====== Dataset ======

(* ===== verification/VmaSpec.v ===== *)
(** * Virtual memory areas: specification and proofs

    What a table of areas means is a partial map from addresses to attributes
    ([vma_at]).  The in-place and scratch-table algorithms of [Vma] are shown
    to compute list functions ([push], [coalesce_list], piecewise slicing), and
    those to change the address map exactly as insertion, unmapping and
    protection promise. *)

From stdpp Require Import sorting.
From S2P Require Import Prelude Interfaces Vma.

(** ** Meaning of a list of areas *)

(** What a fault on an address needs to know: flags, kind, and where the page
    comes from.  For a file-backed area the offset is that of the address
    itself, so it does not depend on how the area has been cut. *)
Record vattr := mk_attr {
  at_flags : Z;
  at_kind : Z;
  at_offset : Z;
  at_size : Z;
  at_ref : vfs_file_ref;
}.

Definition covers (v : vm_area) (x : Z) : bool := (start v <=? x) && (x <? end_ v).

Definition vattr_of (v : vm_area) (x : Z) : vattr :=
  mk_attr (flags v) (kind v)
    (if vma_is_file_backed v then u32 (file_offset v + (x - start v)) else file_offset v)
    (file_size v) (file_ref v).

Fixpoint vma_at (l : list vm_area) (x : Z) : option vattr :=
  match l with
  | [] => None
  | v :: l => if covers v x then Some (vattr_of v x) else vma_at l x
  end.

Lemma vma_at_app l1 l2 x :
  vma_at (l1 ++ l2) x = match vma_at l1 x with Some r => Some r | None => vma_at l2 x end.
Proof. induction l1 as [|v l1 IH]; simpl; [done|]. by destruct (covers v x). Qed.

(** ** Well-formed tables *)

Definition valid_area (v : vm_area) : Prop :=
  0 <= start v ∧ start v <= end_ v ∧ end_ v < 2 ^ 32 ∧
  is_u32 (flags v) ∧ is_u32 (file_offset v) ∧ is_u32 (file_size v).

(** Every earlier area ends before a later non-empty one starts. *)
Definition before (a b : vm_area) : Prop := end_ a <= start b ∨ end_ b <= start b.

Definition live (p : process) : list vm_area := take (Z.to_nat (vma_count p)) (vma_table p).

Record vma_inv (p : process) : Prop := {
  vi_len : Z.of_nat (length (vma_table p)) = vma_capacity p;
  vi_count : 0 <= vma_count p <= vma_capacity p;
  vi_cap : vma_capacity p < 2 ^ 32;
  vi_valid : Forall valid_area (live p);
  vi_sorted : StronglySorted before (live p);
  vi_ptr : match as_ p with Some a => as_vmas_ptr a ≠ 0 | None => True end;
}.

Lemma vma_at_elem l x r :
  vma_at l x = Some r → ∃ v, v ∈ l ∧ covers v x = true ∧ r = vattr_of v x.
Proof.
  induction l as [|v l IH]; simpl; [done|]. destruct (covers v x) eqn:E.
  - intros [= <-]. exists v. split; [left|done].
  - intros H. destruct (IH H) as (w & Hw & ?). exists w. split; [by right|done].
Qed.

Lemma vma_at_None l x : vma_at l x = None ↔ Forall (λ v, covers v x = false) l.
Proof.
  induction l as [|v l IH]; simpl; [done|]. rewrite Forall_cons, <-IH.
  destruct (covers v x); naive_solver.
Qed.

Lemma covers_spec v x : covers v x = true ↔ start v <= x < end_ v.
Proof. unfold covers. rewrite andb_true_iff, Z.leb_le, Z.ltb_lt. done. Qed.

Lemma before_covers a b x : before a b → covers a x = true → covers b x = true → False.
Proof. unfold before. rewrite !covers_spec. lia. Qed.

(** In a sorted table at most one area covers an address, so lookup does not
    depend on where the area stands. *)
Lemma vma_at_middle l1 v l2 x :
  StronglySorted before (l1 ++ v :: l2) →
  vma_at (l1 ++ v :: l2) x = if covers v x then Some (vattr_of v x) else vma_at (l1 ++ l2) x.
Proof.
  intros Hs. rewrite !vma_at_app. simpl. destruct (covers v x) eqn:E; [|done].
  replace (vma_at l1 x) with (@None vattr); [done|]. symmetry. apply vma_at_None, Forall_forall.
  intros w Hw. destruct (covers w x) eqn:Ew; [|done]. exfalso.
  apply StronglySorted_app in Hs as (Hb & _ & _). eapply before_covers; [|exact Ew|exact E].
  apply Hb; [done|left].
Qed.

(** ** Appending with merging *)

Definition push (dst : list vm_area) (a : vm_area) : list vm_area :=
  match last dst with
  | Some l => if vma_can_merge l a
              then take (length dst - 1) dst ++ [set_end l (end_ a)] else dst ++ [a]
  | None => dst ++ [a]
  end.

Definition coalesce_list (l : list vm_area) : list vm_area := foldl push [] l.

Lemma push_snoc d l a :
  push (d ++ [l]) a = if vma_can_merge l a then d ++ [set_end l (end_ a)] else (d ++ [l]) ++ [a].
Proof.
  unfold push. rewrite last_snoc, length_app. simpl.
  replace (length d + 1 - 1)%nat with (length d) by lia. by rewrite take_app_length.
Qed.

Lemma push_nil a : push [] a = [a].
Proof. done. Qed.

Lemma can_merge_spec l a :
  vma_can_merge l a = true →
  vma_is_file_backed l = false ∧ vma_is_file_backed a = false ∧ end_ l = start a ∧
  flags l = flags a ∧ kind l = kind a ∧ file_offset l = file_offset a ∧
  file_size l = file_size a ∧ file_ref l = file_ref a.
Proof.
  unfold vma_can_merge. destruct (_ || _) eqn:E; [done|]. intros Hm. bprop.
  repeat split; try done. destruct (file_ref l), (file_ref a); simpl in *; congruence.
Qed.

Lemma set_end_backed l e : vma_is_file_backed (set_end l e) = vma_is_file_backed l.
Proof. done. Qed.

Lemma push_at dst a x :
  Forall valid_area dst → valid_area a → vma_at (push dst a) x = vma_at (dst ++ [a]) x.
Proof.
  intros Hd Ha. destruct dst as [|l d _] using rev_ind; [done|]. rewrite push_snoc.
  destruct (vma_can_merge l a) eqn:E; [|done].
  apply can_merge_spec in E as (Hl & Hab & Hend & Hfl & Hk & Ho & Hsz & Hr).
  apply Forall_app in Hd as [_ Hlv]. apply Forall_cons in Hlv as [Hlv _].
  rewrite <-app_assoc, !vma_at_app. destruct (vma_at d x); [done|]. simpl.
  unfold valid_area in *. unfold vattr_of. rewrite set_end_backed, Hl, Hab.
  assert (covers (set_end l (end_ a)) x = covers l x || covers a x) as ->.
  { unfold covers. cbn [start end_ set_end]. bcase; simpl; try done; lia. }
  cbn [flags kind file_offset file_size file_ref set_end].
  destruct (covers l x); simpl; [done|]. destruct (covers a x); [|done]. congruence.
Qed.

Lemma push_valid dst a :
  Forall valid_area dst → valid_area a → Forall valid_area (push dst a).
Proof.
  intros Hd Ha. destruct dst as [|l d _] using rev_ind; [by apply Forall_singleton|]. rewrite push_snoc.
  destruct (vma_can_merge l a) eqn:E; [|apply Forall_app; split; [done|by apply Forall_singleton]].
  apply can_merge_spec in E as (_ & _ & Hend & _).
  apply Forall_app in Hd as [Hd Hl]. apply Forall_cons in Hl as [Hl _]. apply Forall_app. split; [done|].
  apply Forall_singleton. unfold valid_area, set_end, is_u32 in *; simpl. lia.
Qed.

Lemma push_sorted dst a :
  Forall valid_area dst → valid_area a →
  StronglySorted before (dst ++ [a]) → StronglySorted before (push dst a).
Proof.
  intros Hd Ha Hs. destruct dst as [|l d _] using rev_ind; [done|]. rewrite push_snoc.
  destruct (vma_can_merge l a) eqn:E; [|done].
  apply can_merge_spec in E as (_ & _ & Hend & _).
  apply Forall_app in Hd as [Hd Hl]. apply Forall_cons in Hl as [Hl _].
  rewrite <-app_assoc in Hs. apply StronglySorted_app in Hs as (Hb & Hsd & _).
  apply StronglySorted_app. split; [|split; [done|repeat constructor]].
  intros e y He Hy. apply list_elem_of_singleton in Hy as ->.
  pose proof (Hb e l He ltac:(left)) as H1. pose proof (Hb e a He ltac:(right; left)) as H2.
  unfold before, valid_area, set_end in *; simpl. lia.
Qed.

======
====== Dataset ======

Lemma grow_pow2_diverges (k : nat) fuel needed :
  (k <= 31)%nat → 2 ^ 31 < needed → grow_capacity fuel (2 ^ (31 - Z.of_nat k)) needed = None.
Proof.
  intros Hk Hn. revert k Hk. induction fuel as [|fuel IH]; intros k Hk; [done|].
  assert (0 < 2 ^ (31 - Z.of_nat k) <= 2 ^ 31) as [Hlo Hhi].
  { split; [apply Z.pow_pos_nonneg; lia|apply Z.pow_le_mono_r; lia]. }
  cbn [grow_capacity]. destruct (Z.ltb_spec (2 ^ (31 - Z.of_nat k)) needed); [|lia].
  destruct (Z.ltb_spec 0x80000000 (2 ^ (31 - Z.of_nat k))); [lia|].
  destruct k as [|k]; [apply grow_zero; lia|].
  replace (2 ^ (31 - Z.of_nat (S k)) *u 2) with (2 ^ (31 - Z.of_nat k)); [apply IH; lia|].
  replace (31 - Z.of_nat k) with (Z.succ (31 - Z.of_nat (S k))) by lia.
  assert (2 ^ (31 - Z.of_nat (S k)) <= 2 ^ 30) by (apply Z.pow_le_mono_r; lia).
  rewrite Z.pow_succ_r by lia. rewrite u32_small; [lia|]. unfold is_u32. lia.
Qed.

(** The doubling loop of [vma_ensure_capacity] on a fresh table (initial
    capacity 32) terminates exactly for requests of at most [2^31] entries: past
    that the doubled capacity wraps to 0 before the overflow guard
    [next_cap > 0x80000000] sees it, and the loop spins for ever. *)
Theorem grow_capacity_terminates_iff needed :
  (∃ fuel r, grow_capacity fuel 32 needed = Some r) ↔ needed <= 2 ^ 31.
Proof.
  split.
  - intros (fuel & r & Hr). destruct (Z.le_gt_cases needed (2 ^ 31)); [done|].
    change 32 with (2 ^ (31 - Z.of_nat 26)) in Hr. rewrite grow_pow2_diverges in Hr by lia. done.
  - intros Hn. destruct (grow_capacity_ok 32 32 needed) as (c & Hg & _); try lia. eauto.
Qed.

======
====== Dataset ======

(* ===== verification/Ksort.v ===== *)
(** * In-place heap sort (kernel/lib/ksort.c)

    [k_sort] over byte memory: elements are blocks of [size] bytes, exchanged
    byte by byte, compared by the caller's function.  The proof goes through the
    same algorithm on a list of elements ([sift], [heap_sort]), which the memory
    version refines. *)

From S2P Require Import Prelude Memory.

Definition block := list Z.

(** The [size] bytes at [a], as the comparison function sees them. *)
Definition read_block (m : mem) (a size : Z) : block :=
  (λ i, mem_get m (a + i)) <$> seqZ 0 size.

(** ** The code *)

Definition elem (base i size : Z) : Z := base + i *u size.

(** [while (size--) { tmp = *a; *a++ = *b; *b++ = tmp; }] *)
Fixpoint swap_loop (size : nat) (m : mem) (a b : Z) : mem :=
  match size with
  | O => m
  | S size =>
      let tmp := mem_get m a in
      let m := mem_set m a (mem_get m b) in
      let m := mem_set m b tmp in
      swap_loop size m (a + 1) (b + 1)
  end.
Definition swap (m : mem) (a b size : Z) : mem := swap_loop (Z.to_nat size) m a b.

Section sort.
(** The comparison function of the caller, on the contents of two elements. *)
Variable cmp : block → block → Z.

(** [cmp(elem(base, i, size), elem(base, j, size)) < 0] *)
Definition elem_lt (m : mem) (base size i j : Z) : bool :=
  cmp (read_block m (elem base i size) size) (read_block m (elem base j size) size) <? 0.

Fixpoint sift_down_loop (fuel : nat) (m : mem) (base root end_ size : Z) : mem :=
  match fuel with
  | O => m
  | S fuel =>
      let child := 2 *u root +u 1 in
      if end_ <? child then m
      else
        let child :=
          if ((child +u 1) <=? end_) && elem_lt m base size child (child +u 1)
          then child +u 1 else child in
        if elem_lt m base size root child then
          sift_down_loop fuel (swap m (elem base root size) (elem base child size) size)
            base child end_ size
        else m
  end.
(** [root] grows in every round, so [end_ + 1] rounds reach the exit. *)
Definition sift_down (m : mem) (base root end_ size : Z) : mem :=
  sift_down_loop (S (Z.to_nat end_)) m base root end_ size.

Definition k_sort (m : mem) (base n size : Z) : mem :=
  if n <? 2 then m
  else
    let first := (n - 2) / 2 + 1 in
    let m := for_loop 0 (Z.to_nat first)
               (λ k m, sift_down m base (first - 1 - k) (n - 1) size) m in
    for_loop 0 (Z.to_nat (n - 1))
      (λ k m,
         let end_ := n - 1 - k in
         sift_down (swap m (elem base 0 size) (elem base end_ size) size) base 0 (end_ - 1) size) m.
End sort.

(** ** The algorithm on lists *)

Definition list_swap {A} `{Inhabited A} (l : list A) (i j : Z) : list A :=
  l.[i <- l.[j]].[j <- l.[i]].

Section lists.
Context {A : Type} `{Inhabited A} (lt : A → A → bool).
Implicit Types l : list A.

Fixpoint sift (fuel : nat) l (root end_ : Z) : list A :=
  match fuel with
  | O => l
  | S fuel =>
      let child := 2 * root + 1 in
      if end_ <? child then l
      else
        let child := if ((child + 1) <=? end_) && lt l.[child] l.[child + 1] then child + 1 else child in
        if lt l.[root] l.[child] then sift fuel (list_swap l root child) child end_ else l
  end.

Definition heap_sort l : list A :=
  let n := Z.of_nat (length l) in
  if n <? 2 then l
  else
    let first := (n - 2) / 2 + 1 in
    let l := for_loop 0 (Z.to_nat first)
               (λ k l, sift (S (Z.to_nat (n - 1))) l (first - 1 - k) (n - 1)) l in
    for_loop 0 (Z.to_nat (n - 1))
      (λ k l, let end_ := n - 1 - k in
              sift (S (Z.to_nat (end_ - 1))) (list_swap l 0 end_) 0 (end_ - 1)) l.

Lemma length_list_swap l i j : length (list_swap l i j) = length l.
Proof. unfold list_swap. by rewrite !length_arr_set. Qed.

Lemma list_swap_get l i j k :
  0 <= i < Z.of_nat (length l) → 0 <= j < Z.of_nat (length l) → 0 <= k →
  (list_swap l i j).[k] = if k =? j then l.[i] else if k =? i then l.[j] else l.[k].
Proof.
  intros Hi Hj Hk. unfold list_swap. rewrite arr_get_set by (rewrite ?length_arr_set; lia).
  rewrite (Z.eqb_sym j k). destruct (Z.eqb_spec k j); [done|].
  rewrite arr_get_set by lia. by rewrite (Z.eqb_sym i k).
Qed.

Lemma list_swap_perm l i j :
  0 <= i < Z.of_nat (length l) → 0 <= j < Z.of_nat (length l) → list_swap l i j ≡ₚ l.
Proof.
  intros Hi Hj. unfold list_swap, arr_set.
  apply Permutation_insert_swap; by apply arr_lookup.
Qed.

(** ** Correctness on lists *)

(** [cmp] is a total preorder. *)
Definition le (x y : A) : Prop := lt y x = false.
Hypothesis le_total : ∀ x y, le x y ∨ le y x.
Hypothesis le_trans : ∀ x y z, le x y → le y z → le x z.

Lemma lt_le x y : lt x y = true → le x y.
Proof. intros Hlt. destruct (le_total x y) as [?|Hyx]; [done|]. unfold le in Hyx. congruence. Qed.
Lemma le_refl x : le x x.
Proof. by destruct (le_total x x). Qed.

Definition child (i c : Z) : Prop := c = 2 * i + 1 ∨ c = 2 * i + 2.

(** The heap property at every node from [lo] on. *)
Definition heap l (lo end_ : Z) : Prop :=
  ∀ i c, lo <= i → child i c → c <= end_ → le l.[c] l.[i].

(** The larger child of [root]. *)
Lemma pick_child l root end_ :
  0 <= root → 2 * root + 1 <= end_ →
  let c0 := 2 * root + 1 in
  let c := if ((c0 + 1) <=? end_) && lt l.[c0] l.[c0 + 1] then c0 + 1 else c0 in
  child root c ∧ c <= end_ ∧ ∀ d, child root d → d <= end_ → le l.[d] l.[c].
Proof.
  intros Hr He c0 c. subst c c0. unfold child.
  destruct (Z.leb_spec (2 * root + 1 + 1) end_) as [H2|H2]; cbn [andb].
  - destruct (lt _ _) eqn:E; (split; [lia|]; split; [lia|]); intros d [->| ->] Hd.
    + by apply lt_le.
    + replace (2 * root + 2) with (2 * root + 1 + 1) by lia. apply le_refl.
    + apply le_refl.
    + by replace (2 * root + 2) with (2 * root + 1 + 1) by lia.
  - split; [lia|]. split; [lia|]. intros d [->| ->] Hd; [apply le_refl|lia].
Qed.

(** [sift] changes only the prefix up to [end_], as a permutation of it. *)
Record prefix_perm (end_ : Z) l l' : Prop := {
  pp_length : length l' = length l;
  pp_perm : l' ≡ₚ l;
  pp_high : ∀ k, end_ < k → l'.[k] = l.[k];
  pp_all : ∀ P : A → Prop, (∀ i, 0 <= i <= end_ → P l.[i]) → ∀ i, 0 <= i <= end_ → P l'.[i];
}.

======

### Task
Produce only the lines from the line containing "Record vattr := mk_attr" through the line containing "Lemma vma_at_app l1", inclusive of both, exactly as they stand in the entries above.

### Your solution
Record vattr := mk_attr {
  at_flags : Z;
  at_kind : Z;
  at_offset : Z;
  at_size : Z;
  at_ref : vfs_file_ref;
}.

Definition covers (v : vm_area) (x : Z) : bool := (start v <=? x) && (x <? end_ v).

Definition vattr_of (v : vm_area) (x : Z) : vattr :=
  mk_attr (flags v) (kind v)
    (if vma_is_file_backed v then u32 (file_offset v + (x - start v)) else file_offset v)
    (file_size v) (file_ref v).

Fixpoint vma_at (l : list vm_area) (x : Z) : option vattr :=
  match l with
  | [] => None
  | v :: l => if covers v x then Some (vattr_of v x) else vma_at l x
  end.

Lemma vma_at_app l1 l2 x :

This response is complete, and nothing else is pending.